Recorded data
....

(** The lines of any text hold no boundary. *)
Lemma splitlines_from_no_linebreak (s : string) :
  (∀ cur, no_linebreak cur = true →
     Forall (λ l, no_linebreak l = true) (splitlines_from cur s)) ∧
  (∀ c cur, no_linebreak cur = true →
     Forall (λ l, no_linebreak l = true) (splitlines_from cur (String c s))).
Proof.
  induction s as [|c0 s [IH1 IH2]].
  - split.
    + intros cur Hcur. simpl. destruct (is_empty cur); auto.
    + intros c cur Hcur. simpl. destruct (is_linebreak c) eqn:E.
      * auto.
      * destruct (is_empty _) eqn:E'; [auto |]. constructor; [| auto].
        unfold no_linebreak. rewrite all_chars_app. simpl.
        rewrite E. simpl. by rewrite andb_true_r.
  - split; [intros cur Hcur; by apply IH2 |].
    intros c cur Hcur. cbn [splitlines_from].
    destruct (is_linebreak c) eqn:E.
    + constructor; [done |].
      destruct (is_CR c && is_LF c0); [by apply IH1 | by apply IH2].
    + apply IH2. unfold no_linebreak. rewrite all_chars_app. simpl.
      rewrite E. simpl. by rewrite andb_true_r.
Qed.

Lemma splitlines_no_linebreak (s : string) :
  Forall (λ l, no_linebreak l = true) (splitlines s).
Proof. apply (splitlines_from_no_linebreak s). done. Qed.

(** *** Stripping *)

Lemma lstrip_split (s : string) :
  ∃ ws, s = ws +:+ lstrip s ∧ blank ws = true.
Proof.
  induction s as [|c s (ws & Hs & Hws)].
  - by exists ""%string.
  - simpl. destruct (isspace c) eqn:E.
    + exists (String c ws). rewrite sapp_cons, <- Hs. split; [done |].
      unfold blank in *. simpl. by rewrite E.
    + by exists ""%string.
Qed.

Lemma lstrip_start (s : string) : starts_with_space (lstrip s) = false.
Proof.
  induction s as [|c s IH]; [done |]. simpl.
  destruct (isspace c) eqn:E; [done | by simpl].
Qed.

Lemma lstrip_id (s : string) : starts_with_space s = false → lstrip s = s.
Proof. destruct s as [|c s]; [done |]. simpl. by intros ->. Qed.

Lemma ends_with_space_cons (c : ascii) (s : string) :
  ends_with_space (String c s)
  = if is_empty s then isspace c else ends_with_space s.
Proof. by destruct s. Qed.

Lemma lstrip_end (s : string) :
  ends_with_space s = false → ends_with_space (lstrip s) = false.
Proof.
  induction s as [|c s IH]; [done |].
  rewrite ends_with_space_cons. simpl lstrip.
  destruct (isspace c) eqn:E.
  - destruct s; [done |]. simpl is_empty. cbv iota. apply IH.
  - by rewrite ends_with_space_cons, E.
Qed.

Lemma rstrip_split (s : string) :
  ∃ ws, s = rstrip s +:+ ws ∧ blank ws = true.
Proof.
  induction s as [|c s (ws & Hs & Hws)].
  - by exists ""%string.
  - simpl. destruct (is_empty (rstrip s) && isspace c) eqn:E.
    + apply andb_prop in E as [E1 E2].
      destruct (rstrip s); [| done]. rewrite sapp_nil_l in Hs. subst ws.
      exists (String c s). split; [done |]. unfold blank in *. simpl.
      by rewrite E2.
    + exists ws. by rewrite sapp_cons, <- Hs.
Qed.

Lemma rstrip_end (s : string) : ends_with_space (rstrip s) = false.
Proof.
  induction s as [|c s IH]; [done |]. simpl.
  destruct (is_empty (rstrip s) && isspace c) eqn:E; [done |].
  rewrite ends_with_space_cons.
  destruct (is_empty (rstrip s)); [done | apply IH].
Qed.

Lemma rstrip_cons (c : ascii) (s : string) :
  rstrip (String c s)
  = if is_empty (rstrip s) && isspace c then ""%string else String c (rstrip s).
Proof. reflexivity. Qed.

Lemma rstrip_id (s : string) : ends_with_space s = false → rstrip s = s.
Proof.
  induction s as [|c s IH]; [done |].
  rewrite ends_with_space_cons, rstrip_cons.
  destruct s as [|c' s].
  - simpl. by intros ->.
  - intros H. change (ends_with_space (String c' s) = false) in H. by rewrite (IH H).
Qed.

Lemma strip_id (s : string) : trimmed s = true → strip s = s.
Proof.
  unfold trimmed, strip.
  intros [H1 H2]%andb_prop. apply negb_true_iff in H1, H2.
  by rewrite (rstrip_id _ H2), (lstrip_id _ H1).
Qed.

Lemma strip_trimmed (s : string) : trimmed (strip s) = true.
Proof.
  unfold trimmed, strip.
  by rewrite lstrip_start, (lstrip_end _ (rstrip_end s)).
Qed.

(** [strip] takes white space off both ends and nothing else. *)
Lemma strip_split (s : string) :
  ∃ a b, s = a +:+ strip s +:+ b ∧ blank a = true ∧ blank b = true.
Proof.
  destruct (rstrip_split s) as (b & Hb & Hbb).
  destruct (lstrip_split (rstrip s)) as (a & Ha & Hab).
  exists a, b. split; [| done]. unfold strip.
  by rewrite <- sapp_assoc, <- Ha.
Qed.

Lemma strip_all_chars P (s : string) :
  all_chars P s = true → all_chars P (strip s) = true.
Proof.
  destruct (strip_split s) as (a & b & Hs & _).
  intros H. rewrite Hs, !all_chars_app in H.
  by apply andb_prop in H as [_ [H _]%andb_prop].
Qed.








(** *** Separators *)

Lemma contains_all_chars (c : ascii) (s : string) :
  contains c s = negb (all_chars (λ x, negb (Ascii.eqb x c)) s).
Proof.
  induction s as [|x s IH]; [done |]. simpl. rewrite IH.
  by destruct (Ascii.eqb x c).
Qed.

Lemma split1_spec (c : ascii) (s : string) :
  contains c s = true →
  ∃ k v, split1 c s = [k; v] ∧ s = k +:+ String c v ∧ contains c k = false.
Proof.
  induction s as [|x s IH]; [done |]. simpl.
  destruct (Ascii.eqb x c) eqn:E.
  - intros _. apply Ascii.eqb_eq in E as ->. by exists ""%string, s.
  - simpl. intros (k & v & -> & -> & Hk)%IH.
    exists (String x k), v. simpl. by rewrite E.
Qed.

Lemma split1_app (c : ascii) (k v : string) :
  contains c k = false → split1 c (k +:+ String c v) = [k; v].
Proof.
  induction k as [|x k IH].
  - intros _. rewrite sapp_nil_l. simpl. by rewrite Ascii.eqb_refl.
  - rewrite sapp_cons. simpl. intros [E Hk]%orb_false_elim.
    by rewrite E, (IH Hk).
Qed.

Lemma contains_app_sep (c : ascii) (k v : string) :
  contains c (k +:+ String c v) = true.
Proof.
  induction k as [|x k IH].
  - rewrite sapp_nil_l. simpl. by rewrite Ascii.eqb_refl.
  - rewrite sapp_cons. simpl. rewrite IH. apply orb_true_r.
Qed.

(** *** Names and components *)

Lemma split_nonempty (c : ascii) (s : string) : split c s ≠ [].
Proof.
  destruct s as [|c' s]; [done |]. simpl.
  destruct (Ascii.eqb c' c); [done |]. by destruct (split c s).
Qed.

Lemma split_no_sep (c : ascii) (s : string) :
  contains c s = false → split c s = [s].
Proof.
  induction s as [|c' s IH]; [done |]. cbn [contains split].
  destruct (Ascii.eqb c' c); [done |]. cbn [orb]. by intros ->%IH.
Qed.

Lemma split_hd_no_sep (c : ascii) (s : string) :
  contains c (hd ""%string (split c s)) = false.
Proof.
  induction s as [|c' s IH]; [done |]. cbn [split].
  destruct (Ascii.eqb c' c) eqn:E; [done |].
  destruct (split c s) as [|h tl]; cbn [hd contains] in *; by rewrite E.
Qed.

Lemma endswith_refl (s : string) : endswith s s = true.
Proof. destruct s; simpl; by rewrite ?String.eqb_refl, ?Ascii.eqb_refl. Qed.

Lemma endswith_cons (a : ascii) (s suffix : string) :
  endswith s suffix = true → endswith (String a s) suffix = true.
Proof.
  intros H. cbn [endswith]. by destruct (String.eqb (String a s) suffix).
Qed.

(** A name that ends in [suffix] has a last component that does, when
    [suffix] has no separator. *)
Lemma last_split_endswith (c : ascii) (s suffix : string) :
  contains c suffix = false → endswith s suffix = true →
  ∃ x, last (split c s) = Some x ∧ endswith x suffix = true.
Proof.
  intros Hc. induction s as [|a s IH].
  - cbn [endswith]. destruct (String.eqb_spec "" suffix) as [<-|]; [| done].
    intros _. by exists ""%string.
  - cbn [endswith]. destruct (String.eqb_spec (String a s) suffix) as [<-|_].
    + intros _. rewrite (split_no_sep _ _ Hc). exists (String a s).
      split; [done | apply endswith_refl].
    + intros (x & Hl & Hx)%IH. cbn [split].
      pose proof (split_nonempty c s) as Hne.
      destruct (Ascii.eqb a c).
      * exists x. split; [| done]. destruct (split c s); [done |]. by rewrite last_cons, Hl.
      * destruct (split c s) as [|h [|h' tl]]; [done | |].
        -- simpl in Hl. simplify_eq. exists (String a x).
           split; [done | by apply endswith_cons].
        -- exists x. split; [exact Hl | done].
Qed.




Lemma last_filter {A} (f : A → bool) (l : list A) (x : A) :
  last l = Some x → f x = true → last (List.filter f l) = Some x.
Proof.
  intros Hl Hf. apply last_Some in Hl as [l' ->].
  rewrite List.filter_app. simpl. rewrite Hf. by rewrite last_snoc.
Qed.

End PyStrFacts.

(** ** Facts about the properties table *)

Module PropsFacts.
Import PyStr Props Spec PyStrFacts.

(** *** The dictionary *)

Lemma dict_get_set_eq (k v : string) (d : dict) :
  dict_get k (dict_set k v d) = Some v.
Proof.
  induction d as [|[k' v'] d IH]; simpl.
  - by rewrite String.eqb_refl.
  - destruct (String.eqb_spec k' k) as [->|Hne]; simpl.
    + by rewrite String.eqb_refl.
    + by destruct (String.eqb_spec k' k).
Qed.

Lemma dict_get_set_ne (k k' v : string) (d : dict) :
  k ≠ k' → dict_get k' (dict_set k v d) = dict_get k' d.
Proof.
  intros Hne. induction d as [|[k0 v0] d IH]; simpl.
  - by destruct (String.eqb_spec k k').
  - destruct (String.eqb_spec k0 k) as [->|Hk]; simpl.
    + by destruct (String.eqb_spec k k').
    + by rewrite IH.
Qed.

Lemma dict_get_None (k : string) (d : dict) :
  dict_get k d = None ↔ k ∉ keys d.
Proof.
  unfold keys. induction d as [|[k' v'] d IH]; simpl.
  - split; [intros _; apply not_elem_of_nil | done].
  - rewrite not_elem_of_cons.
    destruct (String.eqb_spec k' k) as [->|Hne]; [naive_solver |].
    rewrite IH. naive_solver.
Qed.

Lemma dict_get_Some_key (k v : string) (d : dict) :
  dict_get k d = Some v → k ∈ keys d.
Proof.
  intros H. destruct (decide (k ∈ keys d)) as [|Hn]; [done |].
  apply dict_get_None in Hn. congruence.
Qed.

Lemma dict_set_fresh (k v : string) (d : dict) :
  k ∉ keys d → dict_set k v d = d ++ [(k, v)].
Proof.
  unfold keys. induction d as [|[k' v'] d IH]; simpl; [done |].
  rewrite not_elem_of_cons. intros [Hne Hd].
  destruct (String.eqb_spec k' k); [congruence |]. by rewrite IH.
Qed.

Lemma dict_set_same (k v : string) (d : dict) :
  dict_get k d = Some v → dict_set k v d = d.
Proof.
  induction d as [|[k' v'] d IH]; simpl; [done |].
  destruct (String.eqb_spec k' k); [congruence |].
  intros H. by rewrite IH.
Qed.

Lemma keys_dict_set (k v : string) (d : dict) :
  keys (dict_set k v d) = add_key (keys d) k.
Proof.
  unfold add_key. case_bool_decide as Hin.
  - unfold keys in *. induction d as [|[k' v'] d IH]; simpl in *.
    + by apply elem_of_nil in Hin.
    + destruct (String.eqb_spec k' k) as [->|Hne]; [done |]. simpl.
      f_equal. apply IH. apply elem_of_cons in Hin as [->|]; done.
  - rewrite dict_set_fresh by done. unfold keys. by rewrite map_app.
Qed.

(** *** First-seen order *)

Lemma add_key_NoDup (ks : list string) (k : string) :
  NoDup ks → NoDup (add_key ks k).
Proof.
  intros H. unfold add_key. case_bool_decide; [done |].
  apply NoDup_app. split_and!; [done | | apply NoDup_singleton].
  intros x Hx ->%list_elem_of_singleton. done.
Qed.

Lemma elem_of_add_key (ks : list string) (k x : string) :
  x ∈ add_key ks k ↔ x ∈ ks ∨ x = k.
Proof.
  unfold add_key. case_bool_decide.
  - naive_solver.
  - rewrite elem_of_app, list_elem_of_singleton. done.
Qed.

Lemma fold_add_key_NoDup (l ks : list string) :
  NoDup ks → NoDup (fold_left add_key l ks).
Proof.
  revert ks. induction l as [|k l IH]; intros ks H; simpl; [done |].
  by apply IH, add_key_NoDup.
Qed.

Lemma elem_of_fold_add_key (l ks : list string) (x : string) :
  x ∈ fold_left add_key l ks ↔ x ∈ ks ∨ x ∈ l.
Proof.
  revert ks. induction l as [|k l IH]; intros ks; simpl.
  - rewrite elem_of_nil. naive_solver.
  - rewrite IH, elem_of_add_key, elem_of_cons. naive_solver.
Qed.

Lemma fold_add_key_prefix (l ks : list string) :
  ∃ rest, fold_left add_key l ks = ks ++ rest.
Proof.
  revert ks. induction l as [|k l IH]; intros ks; simpl.
  - exists []. by rewrite app_nil_r.
  - destruct (IH (add_key ks k)) as [rest ->]. unfold add_key.
    case_bool_decide; [by exists rest |].
    exists (k :: rest). by rewrite <- app_assoc.
Qed.

Lemma first_seen_NoDup (l : list string) : NoDup (first_seen l).
Proof. apply fold_add_key_NoDup, NoDup_nil_2. Qed.

Lemma elem_of_first_seen (l : list string) (x : string) :
  x ∈ first_seen l ↔ x ∈ l.
Proof.
  unfold first_seen. rewrite elem_of_fold_add_key, elem_of_nil. naive_solver.
Qed.

Lemma first_seen_app (l1 l2 : list string) :
  first_seen (l1 ++ l2) = fold_left add_key l2 (first_seen l1).
Proof. unfold first_seen. by rewrite fold_left_app. Qed.

(** A key stands where it was first seen: after the distinct keys seen
    before it, and nowhere else. *)
Lemma first_seen_position (pre post : list string) (k : string) :
  k ∉ pre →
  ∃ rest, first_seen (pre ++ k :: post) = first_seen pre ++ (k :: rest)
          ∧ (k ∉ first_seen pre) ∧ (k ∉ rest).
Proof.
  intros Hk. rewrite first_seen_app. simpl.
  assert (k ∉ first_seen pre) as Hk'.
  { by rewrite elem_of_first_seen. }
  assert (add_key (first_seen pre) k = first_seen pre ++ [k]) as E.
  { unfold add_key. by case_bool_decide. }
  rewrite E.
  destruct (fold_add_key_prefix post (first_seen pre ++ [k])) as [rest Hr].
  exists rest. rewrite Hr, <- app_assoc. split_and!; [done.. |].
  assert (NoDup (fold_left add_key post (first_seen pre ++ [k]))) as Hnd.
  { rewrite <- E. apply fold_add_key_NoDup, add_key_NoDup, first_seen_NoDup. }
  rewrite Hr, <- app_assoc in Hnd. simpl in Hnd.
  apply NoDup_app in Hnd as (_ & _ & Hnd).
  by apply NoDup_cons in Hnd as [? _].
Qed.

Lemma keys_assign_all (pairs : list (string * string)) (d : dict) :
  keys (assign_all pairs d) = fold_left add_key (map fst pairs) (keys d).
Proof.
  unfold assign_all. revert d.
  induction pairs as [|[k v] pairs IH]; intros d; simpl; [done |].
  by rewrite IH, keys_dict_set.
Qed.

....

- **REQUIREMENT**
Copy out every line in the entries above that holds "congruence".

- **COMPLETED TASK**
  apply dict_get_None in Hn. congruence.
  destruct (String.eqb_spec k' k); [congruence |]. by rewrite IH.
  destruct (String.eqb_spec k' k); [congruence |].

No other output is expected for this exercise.